Ashcroft v. Iqbal and the Pleading Standard

Posted on Categories Federal Civil Litigation, U.S. Supreme Court, Uncategorized

Law professors teaching Civil Procedure this fall may have reason to revise their lecture notes covering the pleading standard in federal courts for the first time in a long time.  This pleading standard, as articulated in the Federal Rules of Civil Procedure (FRCP) Rule 8(a), has presented a very low hurdle for plaintiffs since the Supreme Court addressed the issue in Conley v. Gibson in 1957.  That is, perhaps, until Ashcroft v. Iqbal , a Supreme Court detainee case decided this spring that may end up significantly heightening the pleading standard for federal civil courts.

Depending on where you look, you can find members of the legal community making different predictions of where the courts will land on Iqbal.  Some are dismissing the significance of the case, and others are declaring it a major obstacle for plaintiffs and a coup for corporate defense.

The federal courts have begun the task of interpreting Iqbal.  For instance, a 12(b)(6) motion to dismiss based on the Iqbal standard was successful in a lawsuit claiming that a school’s music program violated free exercise and establishment clause by choosing songs that were religious in nature for students to perform.  And, Judge Posner recently wrote an opinion that distinguished the case at hand from Iqbal and suggested that didn’t govern, even though it has been believed to apply to all federal civil cases.

It appears Congress is ready to jump into the fray as well.  Senator Arlen Specter introduced the Notice Pleading Restoration Act of 2009 in late July, which, in its current state, would reinstate the Conley standard.  While at first glance, the proposed legislation does not seem to present a separation of powers problem, it remains to be seen whether or not this bill has legs enough to make it out of committee.

Even if we do not end up with a pleading standard radically different from that established in Conley, we should get used to hearing the name “Iqbal” as part of our common legal vocabulary for a while.  In the first two months after the Iqbal decision was handed down, the case was cited 500 times in federal courts.  It seems a FRCP 12(b)(6) motion to dismiss for “failure to state a claim upon which relief will be granted” citing Iqbal will be on the checklist for the defense counsel of every federal civil case from here on out.
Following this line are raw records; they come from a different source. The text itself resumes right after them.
(** The double nearest to [m * 2^e], ties to even; an infinity when the
    rounded value is out of range. *)
Definition round (m e : Z) : float := binary_normalize prec emax m e false.

Definition is_zero (x : float) : bool :=
  match x with S754_zero _ => true | _ => false end.

Definition is_finite (x : float) : bool :=
  match x with S754_zero _ | S754_finite _ _ _ => true | _ => false end.

(** [float(n)] for an [int]: correctly rounded, and [OverflowError]
    ("int too large to convert to float") when the result is not finite. *)
Definition of_int (n : Z) : result float :=
  let x := round n 0 in
  if is_finite x then Ok x else Raise OverflowError.

(** [a / b] on floats: [ZeroDivisionError] for a zero divisor. *)
Definition truediv (a b : float) : result float :=
  if is_zero b then Raise ZeroDivisionError else Ok (SFdiv prec emax a b).

Definition add (a b : float) : float := SFadd prec emax a b.

(** Float literals of the sources. *)
Definition one : float := round 1 0.
Definition three : float := round 3 0.

End PyFloat.

(** ** core.py: rule of three *)

(** [def rule_of_three_upper_bound(failures, n)]:
    [if failures == 0 and n > 0: return 3.0 / float(n)], else [None]. *)
Definition rule_of_three_upper_bound (failures n : Z)
  : result (option PyFloat.float) :=
  if (failures =? 0) && (0 <? n) then
    let* d := PyFloat.of_int n in
    let* q := PyFloat.truediv PyFloat.three d in
    Ok (Some q)
  else Ok None.

(** ** hashlib.sha256 (FIPS 180-4) *)

Module Sha256.

Definition w32 (x : Z) : Z := x mod 2 ^ 32.
Definition add32 (x y : Z) : Z := w32 (x + y).
Definition rotr (n x : Z) : Z :=
  Z.lor (Z.shiftr x n) (w32 (Z.shiftl x (32 - n))).
Definition lnot32 (x : Z) : Z := Z.lxor x (2 ^ 32 - 1).

Definition Ch (x y z : Z) : Z := Z.lxor (Z.land x y) (Z.land (lnot32 x) z).
Definition Maj (x y z : Z) : Z :=
  Z.lxor (Z.lxor (Z.land x y) (Z.land x z)) (Z.land y z).
Definition bsig0 (x : Z) : Z := Z.lxor (Z.lxor (rotr 2 x) (rotr 13 x)) (rotr 22 x).
Definition bsig1 (x : Z) : Z := Z.lxor (Z.lxor (rotr 6 x) (rotr 11 x)) (rotr 25 x).
Definition ssig0 (x : Z) : Z := Z.lxor (Z.lxor (rotr 7 x) (rotr 18 x)) (Z.shiftr x 3).
Definition ssig1 (x : Z) : Z := Z.lxor (Z.lxor (rotr 17 x) (rotr 19 x)) (Z.shiftr x 10).

(** The round constants are the first 32 bits of the fractional parts of
    the cube roots of the first 64 primes; the initial state, of the square
    roots of the first 8.  Both are computed rather than tabulated. *)
Fixpoint cbrt_bits (fuel : nat) (n r : Z) : Z :=
  match fuel with
  | O => r
  | S f =>
      let c := r + 2 ^ Z.of_nat f in
      cbrt_bits f n (if c * c * c <=? n then c else r)
  end.
Definition icbrt (n : Z) : Z := cbrt_bits 40 n 0.

Definition primes64 : list Z :=
  [2; 3; 5; 7; 11; 13; 17; 19; 23; 29; 31; 37; 41; 43; 47; 53;
   59; 61; 67; 71; 73; 79; 83; 89; 97; 101; 103; 107; 109; 113; 127; 131;
   137; 139; 149; 151; 157; 163; 167; 173; 179; 181; 191; 193; 197; 199;
   211; 223; 227; 229; 233; 239; 241; 251; 257; 263; 269; 271; 277; 281;
   283; 293; 307; 311].

Definition K : list Z :=
  Eval vm_compute in List.map (fun p => w32 (icbrt (p * 2 ^ 96))) primes64.
Definition H0 : list Z :=
  Eval vm_compute in
    List.map (fun p => w32 (Z.sqrt (p * 2 ^ 64))) (firstn 8 primes64).

(** Padding: a 1 bit, zeros up to 56 mod 64 bytes, the bit length on 8 bytes. *)
Fixpoint be_bytes (k : nat) (x : Z) : list Z :=
  match k with
  | O => []
  | S k' => (Z.shiftr x (8 * Z.of_nat k')) mod 256 :: be_bytes k' x
  end.

Fixpoint from_be (bs : list Z) (acc : Z) : Z :=
  match bs with
  | [] => acc
  | b :: bs' => from_be bs' (acc * 256 + b)
  end.

Definition pad (msg : list Z) : list Z :=
  let len := Z.of_nat (length msg) in
  let k := (55 - len) mod 64 in
  msg ++ 128 :: repeat 0 (Z.to_nat k) ++ be_bytes 8 (8 * len).

(** Message schedule of one 64-byte block: the 16 block words, then 48
    derived words.  The list is kept newest first. *)
Fixpoint block_words (k : nat) (bs : list Z) : list Z :=
  match k with
  | O => []
  | S k' => from_be (firstn 4 bs) 0 :: block_words k' (skipn 4 bs)
  end.

Fixpoint extend (k : nat) (rev_w : list Z) : list Z :=
  match k with
  | O => rev_w
  | S k' =>
      let g i := nth i rev_w 0 in
      extend k'
        (add32 (add32 (ssig1 (g 1%nat)) (g 6%nat))
               (add32 (ssig0 (g 14%nat)) (g 15%nat)) :: rev_w)
  end.

Definition schedule (block : list Z) : list Z :=
  rev (extend 48 (rev (block_words 16 block))).

Record state : Type := State {
  sa : Z; sb : Z; sc : Z; sd : Z; se : Z; sf : Z; sg : Z; sh : Z }.

Definition step (s : state) (kw : Z * Z) : state :=
  let '(k, w) := kw in
  let t1 := add32 (add32 (add32 (sh s) (bsig1 (se s)))
                         (add32 (Ch (se s) (sf s) (sg s)) k)) w in
  let t2 := add32 (bsig0 (sa s)) (Maj (sa s) (sb s) (sc s)) in
  State (add32 t1 t2) (sa s) (sb s) (sc s) (add32 (sd s) t1) (se s) (sf s) (sg s).

Definition compress (h : state) (block : list Z) : state :=
  let s := fold_left step (combine K (schedule block)) h in
  State (add32 (sa h) (sa s)) (add32 (sb h) (sb s))
        (add32 (sc h) (sc s)) (add32 (sd h) (sd s))
        (add32 (se h) (se s)) (add32 (sf h) (sf s))
        (add32 (sg h) (sg s)) (add32 (sh h) (sh s)).

Fixpoint blocks (n : nat) (h : state) (bs : list Z) : state :=
  match n with
  | O => h
  | S n' => blocks n' (compress h (firstn 64 bs)) (skipn 64 bs)
  end.

Definition init : state :=
  State (nth 0 H0 0) (nth 1 H0 0) (nth 2 H0 0) (nth 3 H0 0)
        (nth 4 H0 0) (nth 5 H0 0) (nth 6 H0 0) (nth 7 H0 0).

Definition state_bytes (s : state) : list Z :=
  be_bytes 4 (sa s) ++ be_bytes 4 (sb s) ++ be_bytes 4 (sc s) ++
  be_bytes 4 (sd s) ++ be_bytes 4 (se s) ++ be_bytes 4 (sf s) ++
  be_bytes 4 (sg s) ++ be_bytes 4 (sh s).

(** The 32-byte digest of a byte string. *)
Definition digest_of (msg : list Z) : list Z :=
  let p := pad msg in
  state_bytes (blocks (length p / 64) init p).

(** A [hashlib.sha256()] object: the bytes fed so far. *)
Definition hasher : Type := list Z.
Definition new : hasher := [].
Definition update (m : hasher) (data : list Z) : hasher := m ++ data.
Definition digest (m : hasher) : list Z := digest_of m.

Definition hex_digit (d : Z) : ascii :=
  ascii_of_N (Z.to_N (if d <? 10 then 48 + d else 87 + d)).

Fixpoint hex (bs : list Z) : string :=
  match bs with
  | [] => EmptyString
  | b :: bs' => String (hex_digit (b / 16)) (String (hex_digit (b mod 16)) (hex bs'))
  end.

Definition hexdigest (m : hasher) : string := hex (digest m).

End Sha256.

(** ** Strings and bytes *)

(** [s.encode()]: the UTF-8 bytes of a string. *)
Fixpoint encode (s : string) : list Z :=
  match s with
  | EmptyString => []
  | String c s' => Z.of_N (N_of_ascii c) :: encode s'
  end.

(** [str(i)] for an [int]: decimal digits, with a leading minus sign. *)
Definition str_of_int (i : Z) : string := NilZero.string_of_int (Z.to_int i).

(** ** core.py: deterministic seed derivation *)

(** [m = hashlib.sha256(); m.update(master_seed.encode()); m.update(b"|");
    m.update(namespace.encode()); m.update(b"|"); m.update(str(idx).encode());
    return int.from_bytes(m.digest()[:8], "big")]. *)
Definition derive_seed (master_seed namespace : string) (idx : Z) : Z :=
  let m := Sha256.new in
  let m := Sha256.update m (encode master_seed) in
  let m := Sha256.update m (encode "|") in
  let m := Sha256.update m (encode namespace) in
  let m := Sha256.update m (encode "|") in
  let m := Sha256.update m (encode (str_of_int idx)) in
  Sha256.from_be (firstn 8 (Sha256.digest m)) 0.

(** ** Python values and json.dumps *)

#[local] Set Warnings "-register-all".

(** The values that reach [json.dumps] in this program.  A [dict] keeps its
    insertion order, so it is an association list; its keys are strings.
    Tuples serialise as lists and are not told apart here. *)
Inductive pyval : Type :=
| VNone
| VBool (b : bool)
| VInt (n : Z)
| VFloat (x : PyFloat.float)
| VStr (s : string)
| VList (l : list pyval)
| VDict (d : list (string * pyval)).

Module Json.

(** Code points of a UTF-8 byte sequence: [pending] continuation bytes
    are still expected for the code point accumulated in [acc]. *)
Fixpoint utf8_points (bs : list Z) (pending : nat) (acc : Z) : list Z :=
  match bs with
  | [] => []
  | b :: bs' =>
      match pending with
      | O =>
          if b <? 128 then b :: utf8_points bs' 0 0
          else if b <? 224 then utf8_points bs' 1 (Z.land b 31)
          else if b <? 240 then utf8_points bs' 2 (Z.land b 15)
          else utf8_points bs' 3 (Z.land b 7)
      | S O => (acc * 64 + Z.land b 63) :: utf8_points bs' 0 0
      | S p => utf8_points bs' p (acc * 64 + Z.land b 63)
      end
  end.

Definition chr (c : Z) : string := String (ascii_of_N (Z.to_N c)) EmptyString.

(** ['\\u{0:04x}'.format(n)] *)
Definition u_escape (n : Z) : string :=
  String "\" (String "u" (Sha256.hex (Sha256.be_bytes 2 n))).

(** One code point under [ensure_ascii=True]: the short escapes, the
    printable ASCII range as it is, [\uXXXX] otherwise, with a surrogate
    pair above the basic plane. *)
Definition escape_point (c : Z) : string :=
  if c =? 34 then String "\" (chr 34)
  else if c =? 92 then String "\" (chr 92)
  else if c =? 10 then String "\" "n"
  else if c =? 13 then String "\" "r"
  else if c =? 9 then String "\" "t"
  else if c =? 8 then String "\" "b"
  else if c =? 12 then String "\" "f"
  else if (32 <=? c) && (c <=? 126) then chr c
  else if c <? 65536 then u_escape c
  else
    let n := c - 65536 in
    u_escape (Z.lor 55296 (Z.land (Z.shiftr n 10) 1023)) ++
    u_escape (Z.lor 56320 (Z.land n 1023)).

(** [py_encode_basestring_ascii]: the quoted, escaped string. *)
Definition encode_str (s : string) : string :=
  chr 34 ++ String.concat EmptyString (List.map escape_point (utf8_points (encode s) 0 0))
         ++ chr 34.

(** Order of [sorted(dct.items())]: the items compare by key, and the keys
    of a dict are distinct. *)
Definition key_le {A : Type} (x y : string * A) : Prop :=
  String.leb (fst x) (fst y) = true.

#[global] Instance key_le_dec {A : Type} (x y : string * A) :
  Decision (key_le x y).
Proof. unfold key_le. apply _. Defined.

Definition sorted_items {A : Type} (d : list (string * A)) : list (string * A) :=
  merge_sort key_le d.

Section Dumps.

(** [float.__repr__] on finite floats: the shortest decimal string that
    reads back as the same double.  It is left as a parameter. *)
Variable float_repr : PyFloat.float -> string.

Definition floatstr (x : PyFloat.float) : string :=
  match x with
  | S754_nan => "NaN"
  | S754_infinity false => "Infinity"
  | S754_infinity true => "-Infinity"
  | _ => float_repr x
  end.

Definition item_str (kv : string * string) : string :=
  encode_str (fst kv) ++ ":" ++ snd kv.

(** [json.dumps(v, sort_keys=True, separators=(",", ":"))].  The values
    of a dict are rendered first and the rendered items are then put in
    key order; the order looks at keys only, so this is the text that
    rendering the sorted items gives. *)
Fixpoint dumps (v : pyval) : string :=
  match v with
  | VNone => "null"
  | VBool true => "true"
  | VBool false => "false"
  | VInt n => str_of_int n
  | VFloat x => floatstr x
  | VStr s => encode_str s
  | VList l =>
      "[" ++ String.concat "," (List.map dumps l) ++ "]"
  | VDict d =>
      "{" ++ String.concat ","
               (List.map item_str
                  (sorted_items (List.map (fun kv => (fst kv, dumps (snd kv))) d)))
          ++ "}"
  end.

End Dumps.

End Json.

(** ** core.py: certificates *)

(** [@dataclass class BeliefCertificate]; a claim or proof summary is a
    [Dict[str, Any]]. *)
Record BeliefCertificate : Type := {
  certVersion : string;
  programHash : string;
  machine : string;
  createdAt : PyFloat.float;
  cert_claims : list (list (string * pyval));
  cert_proofs : list (list (string * pyval))
}.

(** [dataclasses.asdict]: the fields in declaration order. *)
Definition asdict (cert : BeliefCertificate) : pyval :=
  VDict [("certVersion", VStr (certVersion cert));
         ("programHash", VStr (programHash cert));
         ("machine", VStr (machine cert));
         ("createdAt", VFloat (createdAt cert));
         ("claims", VList (List.map VDict (cert_claims cert)));
         ("proofs", VList (List.map VDict (cert_proofs cert)))].
(** X28. What a successful import leaves in the tables. When
    [executeImport] returns, [l10n_key] holds a key with the id of every
    incoming key, in the target service, and [translation] holds a
    translation of that key in the locale of each of its incoming
    translations; and no key of the service and no translation that was
    there before is gone. *)
Theorem import_leaves_every_incoming_entry
    (serviceId userId : string) (importData : list KeyData) (w : World) :
  result (executeImport serviceId importData userId) w = Ok tt ->
  (forall kd, In kd importData ->
     holdsKey (tablesAfter (executeImport serviceId importData userId) w) serviceId (kd_id kd)
     /\ forall td, In td (kd_translations kd) ->
          holdsTranslation (tablesAfter (executeImport serviceId importData userId) w)
            (kd_id kd) (td_locale td))
  /\ nothingLost serviceId (tables w)
       (tablesAfter (executeImport serviceId importData userId) w).
Proof.
  unfold result, tablesAfter, executeImport, transaction.
  rewrite bind_run, findExistingKeys_run.
  destruct (faulty w (Select, TKey)); [discriminate|].
  destruct (forEach (importKey serviceId userId
                       (keyMapOf (existingKeysOf (tables w) serviceId)))
              importData (log_op (Select, TKey) w)) as [[[]|e] w2] eqn:E; [|discriminate].
  intros _. simpl.
  destruct (forEach_establishes serviceId
              (fun t => forall id ek ets,
                          JSMap.get (keyMapOf (existingKeysOf (tables w) serviceId)) id
                          = Some (ek, ets) ->
                          holdsKey t serviceId id
                          /\ forall loc et, JSMap.get (translationMapOf ets) loc = Some et ->
                                            holdsTranslation t id loc)
              (fun kd t => holdsKey t serviceId (kd_id kd)
                           /\ forall td, In td (kd_translations kd) ->
                                         holdsTranslation t (kd_id kd) (td_locale td))
              (importKey serviceId userId (keyMapOf (existingKeysOf (tables w) serviceId)))
              importData)
    with (w := log_op (Select, TKey) w) (w' := w2) as [Hall Hl].
  - intros t t' Hl Hp id ek ets Hg. destruct (Hp id ek ets Hg) as [Hk Ht]. split.
    + apply (holdsKey_kept serviceId _ _ _ Hl Hk).
    + intros loc et Hg'. apply (holdsTranslation_kept serviceId _ _ _ _ Hl). eauto.
  - intros kd t t' Hl [Hk Ht]. split.
    + apply (holdsKey_kept serviceId _ _ _ Hl Hk).
    + intros td Htd. apply (holdsTranslation_kept serviceId _ _ _ _ Hl). auto.
  - intros kd w0 w0' _ Hp Hrun.
    apply (importKey_establishes serviceId userId _ kd w0 w0' Hp Hrun).
  - intros id ek ets Hg. apply (existing_keys_are_held _ _ _ ek ets). exact Hg.
  - exact E.
  - split; [exact Hall | exact Hl].
Qed.
(** * The ClickHouse driver of sqlboiler: schema introspection and type mapping

    A shallow embedding of [bdb/drivers/clickhouse.go]: the connection-string
    builder, the three catalog operations, the engine-string parser and the
    type translator, with the connection of the test harness and the
    FixedString type, followed by the properties checked against them.

    Conventions of the embedding:
    - a Go [string] is a Rocq [string]: a sequence of 8-bit bytes ([ascii]);
    - a Go [int] is a [Z]; indices returned by [strings.Index] keep the
      sentinel [-1];
    - a Go result pair [(v, err)] is a [result]: [Err e] for [(nil, e)] and
      [Ok v] for [(v, nil)]; where [(nil, nil)] is also returned the value
      is an [option];
    - the package-level variables are the fields of the record [Globals],
      passed explicitly to the one function that reads them;
    - the database handle is a record holding the query function the driver
      calls on it. *)

From Stdlib Require Import ZArith String Ascii List Bool Lia DecimalString.
From stdpp Require Import base decidable option list gmap strings sorting.

Import ListNotations.
Local Open Scope Z_scope.
Local Open Scope string_scope.

(* ===================================================================== *)
(** * Package-level state and the types of package [bdb] *)
(* ===================================================================== *)

(** Modelled from the spec: [bdb.Column] is declared in package [bdb], which
    the driver imports; only the fields the driver reads or writes are kept
    (name, raw catalog type, normalized base type, default expression,
    translated type). The Go field [Type] is spelled [Type_] here. *)
Record Column := mkColumn {
  Name : string;
  Type_ : string;
  DBType : string;
  FullDBType : string;
  Default : string
}.

(** Modelled from the spec: [bdb.PrimaryKey], a key name and the ordered
    list of its column names. *)
Record PrimaryKey := mkPrimaryKey {
  pkName : string;
  pkColumns : list string
}.

(** The package-level variables of package [drivers] that the ClickHouse
    driver declares or reads. [UInt8AsBool] is declared in clickhouse.go;
    [TinyintAsBool] is the sibling flag of the MySQL driver in the same
    package (declared in mysql.go), and is the one [TranslateColumnType]
    reads. *)
Record Globals := mkGlobals {
  UInt8AsBool : bool;
  TinyintAsBool : bool
}.

Definition set_UInt8AsBool (b : bool) (g : Globals) : Globals :=
  {| UInt8AsBool := b; TinyintAsBool := TinyintAsBool g |}.

(* ===================================================================== *)
(** * Type translation *)
(* ===================================================================== *)

(** [c.Type = t] on the by-value receiver copy. *)
Definition setType (c : Column) (t : string) : Column :=
  {| Name := Name c; Type_ := t; DBType := DBType c;
     FullDBType := FullDBType c; Default := Default c |}.

(** [func (m *ClickhouseDriver) TranslateColumnType(c bdb.Column) bdb.Column] *)
Definition TranslateColumnType (g : Globals) (c : Column) : Column :=
  let t := DBType c in
  if t =? "UInt8" then
    if TinyintAsBool g then setType c "bool" else setType c "uint8"
  else if t =? "UInt16" then setType c "uint16"
  else if t =? "UInt32" then setType c "uint32"
  else if t =? "UInt64" then setType c "uint64"
  else if t =? "Int8" then setType c "int8"
  else if t =? "Int16" then setType c "int16"
  else if t =? "Int32" then setType c "int32"
  else if t =? "Int64" then setType c "int64"
  else if t =? "Float32" then setType c "float32"
  else if t =? "Float64" then setType c "float64"
  else if (t =? "Date") || (t =? "DateTime") then setType c "time.Time"
  else if t =? "FixedString" then setType c "types.FixedString"
  else if t =? "String" then setType c "string"
  else setType c "[]byte".

(** The case labels of the [switch] in [TranslateColumnType]. *)
Definition recognizedTypes : list string :=
  ["UInt8"; "UInt16"; "UInt32"; "UInt64"; "Int8"; "Int16"; "Int32"; "Int64";
   "Float32"; "Float64"; "Date"; "DateTime"; "FixedString"; "String"].

Definition recognized (t : string) : bool :=
  existsb (String.eqb t) recognizedTypes.

(* ===================================================================== *)
(** * The Go library functions the driver calls *)
(* ===================================================================== *)

(** ** Package [strings]

    The driver passes one-byte separators (["("], [","]) to [Index],
    [LastIndex] and [Split], and ASCII cutsets (["() "], [", "]) to [Trim]
    and [TrimLeft]; the functions are modelled on bytes, which is what Go
    computes for such arguments. *)
Module Strings.

Definition len (s : string) : Z := Z.of_nat (String.length s).

Fixpoint dropBytes (n : nat) (s : string) : string :=
  match n, s with
  | O, _ => s
  | S _, "" => ""
  | S n', String _ s' => dropBytes n' s'
  end.

Fixpoint takeBytes (n : nat) (s : string) : string :=
  match n, s with
  | O, _ => ""
  | S _, "" => ""
  | S n', String a s' => String a (takeBytes n' s')
  end.

(** [s[i:]] and [s[:i]]. Go panics when [i] is outside [0 .. len s]; every
    index the driver slices with comes from [Index] or [LastIndex] on the
    same string after the [-1] test, or is [1] on a string of two bytes or
    more, so it is in range (lemmas [Index_range], [LastIndex_range]). *)
Definition sliceFrom (s : string) (i : Z) : string := dropBytes (Z.to_nat i) s.
Definition sliceTo (s : string) (i : Z) : string := takeBytes (Z.to_nat i) s.

(** [strings.Index(s, sep)] for a one-byte [sep]. *)
Fixpoint Index (s : string) (sep : ascii) : Z :=
  match s with
  | "" => -1
  | String a s' =>
      if Ascii.eqb a sep then 0
      else let i := Index s' sep in if (i <? 0)%Z then -1 else i + 1
  end.

(** [strings.LastIndex(s, sep)] for a one-byte [sep]. *)
Fixpoint LastIndex (s : string) (sep : ascii) : Z :=
  match s with
  | "" => -1
  | String a s' =>
      let i := LastIndex s' sep in
      if (0 <=? i)%Z then i + 1
      else if Ascii.eqb a sep then 0 else -1
  end.

Fixpoint inCutset (c : ascii) (cutset : string) : bool :=
  match cutset with
  | "" => false
  | String a cutset' => Ascii.eqb c a || inCutset c cutset'
  end.

Fixpoint TrimLeft (s cutset : string) : string :=
  match s with
  | "" => ""
  | String a s' => if inCutset a cutset then TrimLeft s' cutset else s
  end.

Fixpoint TrimRight (s cutset : string) : string :=
  match s with
  | "" => ""
  | String a s' =>
      match TrimRight s' cutset with
      | "" => if inCutset a cutset then "" else String a ""
      | r => String a r
      end
  end.

Definition Trim (s cutset : string) : string :=
  TrimRight (TrimLeft s cutset) cutset.

(** [strings.Split(s, sep)] for a one-byte [sep]: the fields between the
    separators, one more than there are separators. *)
Fixpoint Split (s : string) (sep : ascii) : list string :=
  match s with
  | "" => [""]
  | String a s' =>
      if Ascii.eqb a sep then "" :: Split s' sep
      else match Split s' sep with
           | h :: t => String a h :: t
           | [] => [String a ""]
           end
  end.

Fixpoint Repeat (s : string) (count : nat) : string :=
  match count with
  | O => ""
  | S n => s +:+ Repeat s n
  end.

Fixpoint Join (elems : list string) (sep : string) : string :=
  match elems with
  | [] => ""
  | [e] => e
  | e :: rest => e +:+ sep +:+ Join rest sep
  end.

Fixpoint revString (acc s : string) : string :=
  match s with
  | "" => acc
  | String a s' => revString (String a acc) s'
  end.

Definition byte (a : ascii) : N := N_of_ascii a.

(** The white space of [unicode.IsSpace], in UTF-8: the six ASCII
    characters, U+0085 and U+00A0 (two bytes), and U+1680, U+2000 to
    U+200A, U+2028, U+2029, U+202F, U+205F, U+3000 (three bytes). *)
Definition isSpace1 (a : ascii) : bool :=
  let n := byte a in ((9 <=? n) && (n <=? 13) || (n =? 32))%N.

Definition isSpace2 (a b : ascii) : bool :=
  ((byte a =? 194) && ((byte b =? 133) || (byte b =? 160)))%N.

Definition isSpace3 (a b c : ascii) : bool :=
  let '(x, y, z) := (byte a, byte b, byte c) in
  ((x =? 225) && (y =? 154) && (z =? 128)
   || (x =? 226) && (y =? 128) &&
      ((128 <=? z) && (z <=? 138) || (z =? 168) || (z =? 169) || (z =? 175))
   || (x =? 226) && (y =? 129) && (z =? 159)
   || (x =? 227) && (y =? 128) && (z =? 128))%N.

Fixpoint trimLeftSpace (s : string) : string :=
  match s with
  | "" => ""
  | String a r1 =>
      if isSpace1 a then trimLeftSpace r1
      else match r1 with
           | "" => s
           | String b r2 =>
               if isSpace2 a b then trimLeftSpace r2
               else match r2 with
                    | "" => s
                    | String c r3 =>
                        if isSpace3 a b c then trimLeftSpace r3 else s
                    end
           end
  end.

(** Trailing white space, on the reversed string: the last rune is read
    from its last byte backwards. *)
Fixpoint trimLeftSpaceRev (s : string) : string :=
  match s with
  | "" => ""
  | String c r1 =>
      if isSpace1 c then trimLeftSpaceRev r1
      else match r1 with
           | "" => s
           | String b r2 =>
               if isSpace2 b c then trimLeftSpaceRev r2
               else match r2 with
                    | "" => s
                    | String a r3 =>
                        if isSpace3 a b c then trimLeftSpaceRev r3 else s
                    end
           end
  end.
While this appears to be the first post on Marquette Law School’s Faculty Blog discussing the implications of Iqbal and the pleading standard, it is the topic of a healthy discussion in the legal community right now.  My interest in Ashcroft v. Iqbal grew out of my final paper assignment for my Law and Rhetoric course in the first summer session and it has been fun to watch the analysis and law begin to develop over the past few weeks.  I’ve simplified the case and issues for the sake of presenting in the blog format, but welcome any comments or discussion in the forum below or offline by email  if folks are interested.

3 thoughts on “Ashcroft v. Iqbal and the Pleading Standard”

  1. It’s an excellent topic and well stated, although Iqbal didn’t abandon Conley. That was done in Bell Atlantic v. Twombly in 2007, so Civil Procedure professors ought to have revised their lecture notes two years ago. In fact, I’ve tortured students with Twombly issues on my last two exams. Those of you who I will be seeing in the spring may want to take note.

    What Iqbal does is confirm that the Court in Twombly seems to have meant what it said (whatever that was) about more scrutiny of the allegations of a complaint.

    My Civil Procedure students were regaled (or bored) with the story of my participation in a panel on Twombly in April of 2008. Judge Randa began things by saying that when he read Twombly, his reaction was “what the hell?” I was up next and said that Judge Randa had captured the essence of the matter, Anything said by the other panelists would be an elaboration on that theme.

    I think some people were hoping that Twombly would go away or be limited ti its specific (antitrust) context, but Iqbal is the end of that dream.

    The real problem – for Civ Pro profs and lawyers and judges – is figuring out “what the hell” these cases mean.

  2. This is one of those fairly boring areas of the law (pleading standards) that has a huge effect on actual litigation strategy as carried out in the trenches. (To mix military metaphors.) The defense bar is helped enormously by Iqbal, even more than Twombly.

    I plan my own post on Iqbal someday soon. In the meantime, here’s Cincinnati’s Adam Steinman with a very interesting and plausible (so to speak) “the sky is not falling” take: http://www.concurringopinions.com/archives/2009/08/re-reading-iqbal-a-new-take-on-the-12b6-wars.html

  3. In response to Professor Esenberg:

    I like that… “what the hell?” I’m glad I’m not the only one with that sentiment. I should have used that phrase for my post title.

    You correctly observe my omission of Bell Atlantic v. Twombly from the post. I left it out for the purposes of keeping the post short and manageable in a quick read. However, Bell Atlantic really does get this pleading standard conversation started and deserves to be part of any serious discussion on the topic.